Despite his reputation as the 'thinking man's lager lout', Clarke
is an old-fashioned 1960s One-Nation Tory who played the tough guy
with considerable adroitness in order to survive under Thatcher's
hard-line administration. Displaying the same joviality which has
seen him sign up for both the Campaign for Social Democracy and the
Conservative Club on arrival at Cambridge, Clarke frankly admitted
in the 1970s that it was only the arithmetic of Britain's
first-past-the-post election system which kept him in the same
party as the British nationalists of the Tory right. His pragmatism
served him well as he progressed from being the youngest high-flier
in the Heath government to the Minister responsible for introducing
the highly controversial 'internal market' in the NHS under
Thatcher, and now to the happy position of Chancellor of the
Exchequer with an economy recovering from recession. Clarke's
presence at the heart of the Tory government demonstrates that the
mix of free-market liberalism and British nationalism to which Mrs
Thatcher gave her name never really took root in the Conservative
government.

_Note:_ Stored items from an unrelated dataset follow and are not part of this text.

(** C2, on the full route set: an update whose validated body is the empty
    object is not answered with 400.  PUT /acoes/1, PUT /clientes/1 and
    PUT /alocacoes/1 with the body [{}] each make the persistence update
    call and answer 200 with the stored record; the customer-only revision
    of PUT /clientes/:id answers the same request with 400 and makes no
    call. *)
Theorem empty_update_reaches_persistence :
  Server.route Runtime.env
    (Server.PUT_acoes_id (JObj [("id", JStr (units "1"))]) (JObj []))
    (start Sample.com_alocacao)
  = (Returned (send 200 (Record_acao Sample.petr4)),
     {| db := Sample.com_alocacao; calls := ["acao.update"] |})
  /\ Server.route Runtime.env
       (Server.PUT_clientes_id (JObj [("id", JStr (units "1"))]) (JObj []))
       (start Sample.com_alocacao)
     = (Returned (send 200 (Record_cliente Sample.ana)),
        {| db := Sample.com_alocacao; calls := ["cliente.update"] |})
  /\ Server.route Runtime.env
       (Server.PUT_alocacoes_id (JObj [("id", JStr (units "1"))]) (JObj []))
       (start Sample.com_alocacao)
     = (Returned (send 200 (Record_alocacao Sample.carteira Sample.petr4)),
        {| db := Sample.com_alocacao; calls := ["alocacaoCliente.update"] |})
  /\ ServerClientes.route Runtime.env
       (ServerClientes.PUT_clientes_id (JObj [("id", JStr (units "1"))])
                                       (JObj []))
       (start Sample.com_alocacao)
     = (Returned (send 400 (message "Nenhum dado fornecido para atualização.")),
        start Sample.com_alocacao).
Proof. repeat split. Qed.

(** Unfolding the handlers and the calls of the client. *)
Ltac unfold_handlers :=
  unfold Server.post_clientes, Server.get_clientes, Server.get_clientes_buscar,
    Server.get_clientes_id, Server.put_clientes_id, Server.delete_clientes_id,
    Server.post_acoes, Server.get_acoes, Server.get_acoes_id,
    Server.put_acoes_id, Server.delete_acoes_id,
    Server.post_clientes_id_alocacoes, Server.get_clientes_id_alocacoes,
    Server.put_alocacoes_id, Server.delete_alocacoes_id,
    ServerClientes.post_clientes, ServerClientes.get_clientes,
    ServerClientes.get_clientes_id, ServerClientes.put_clientes_id,
    ServerClientes.delete_clientes_id,
    prisma.cliente.create, prisma.cliente.findMany,
    prisma.cliente.findUnique_id, prisma.cliente.findUnique_cpf_cnpj,
    prisma.cliente.findFirst_contains, prisma.cliente.update,
    prisma.cliente.delete, prisma.acao.create, prisma.acao.findMany,
    prisma.acao.findUnique_id, prisma.acao.update, prisma.acao.delete,
    prisma.alocacaoCliente.create, prisma.alocacaoCliente.findMany_clienteId,
    prisma.alocacaoCliente.update, prisma.alocacaoCliente.delete.

(** Splitting on what the schemas of a route make of the request. *)
Ltac validated_or_not :=
  unfold validate;
  repeat match goal with
         | |- context [match ?schema ?v with
                       | Zod.Valid _ => _
                       | Zod.Invalid _ => _
                       end] =>
             let E := fresh "Ev" in destruct (schema v) eqn:E
         end.

(** Splitting on what a persistence call did. *)
Ltac outcome :=
  match goal with
  | |- context [fst ?call] =>
      lazymatch type of call with
      | (Outcome _ * Store)%type =>
          let E := fresh "E" in
          destruct call as [[? | [? ? |]] ?] eqn:E; cbn [fst snd]
      end
  end.

Ltac branch :=
  match goal with
  | |- context [if ?b then _ else _] => destruct b
  | |- context [match ?x with Some _ => _ | None => _ end] => destruct x
  end.

(** Every path of a route. *)
Ltac paths := unfold_handlers; run; repeat (first [outcome | branch]; cbn).

(** The reply is one that is not a conflict, or one with a message. *)
Ltac settle :=
  cbn; intros Hrun H409;
  injection Hrun as <- <-; cbn in H409 |- *;
  first [discriminate H409 | eexists; reflexivity].

Lemma conflict_message_full env r w reply w' :
  Routes.route env r w = (Returned reply, w') ->
  status reply = 409 ->
  exists m, prop "message" (body reply) = Some m.
Proof.
  destruct r; cbn [Routes.route]; validated_or_not; paths; settle.
Qed.

Lemma conflict_post_clientes data w reply w' :
  ServerClientes.post_clientes data w = (Returned reply, w') ->
  status reply = 409 ->
  exists f,
    body reply
    = message_fields
        ("Erro de conflito: Já existe um cliente com este " ++ f ++ ".")
        (Some f)
    /\ unique_field_taken f (CreateClienteInput.cpf_cnpj data)
         (CreateClienteInput.email data) (clientes (db w)).
Proof.
  unfold ServerClientes.post_clientes, prisma.cliente.create. run.
  destruct (cliente_create data (db w)) as [[c | [code target |]] s'] eqn:E;
    cbn [fst snd]; cbn.
  - intros Hrun H409. injection Hrun as <- <-. discriminate H409.
  - assert (Ht : fst (cliente_create data (db w))
                 = Thrown (KnownRequestError code target))
      by (rewrite E; reflexivity).
    apply cliente_create_thrown in Ht as [-> [[-> Hc] | [-> Hc]]]; cbn;
      intros Hrun H409; injection Hrun as <- <-; cbn.
    + exists "cpf_cnpj". split; [reflexivity | left; auto].
    + exists "email". split; [reflexivity | right; auto].
  - intros Hrun H409. injection Hrun as <- <-. discriminate H409.
Qed.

Right-wing Tory rebels who plead that the EC is
destroying Britain as a nation-state, or free-market ideologues who
want to privitize whatever remains of the welfare state, find
Kenneth Clarke an obstacle to their ambitions. From Clarke's point
of view, social instability and trade barriers are bad for
business. The rise and rise of this most flexible of politicians,
according to Andy McSmith's engaging account, may not be enough to
stop the cracks in a Tory Party now beyond repair.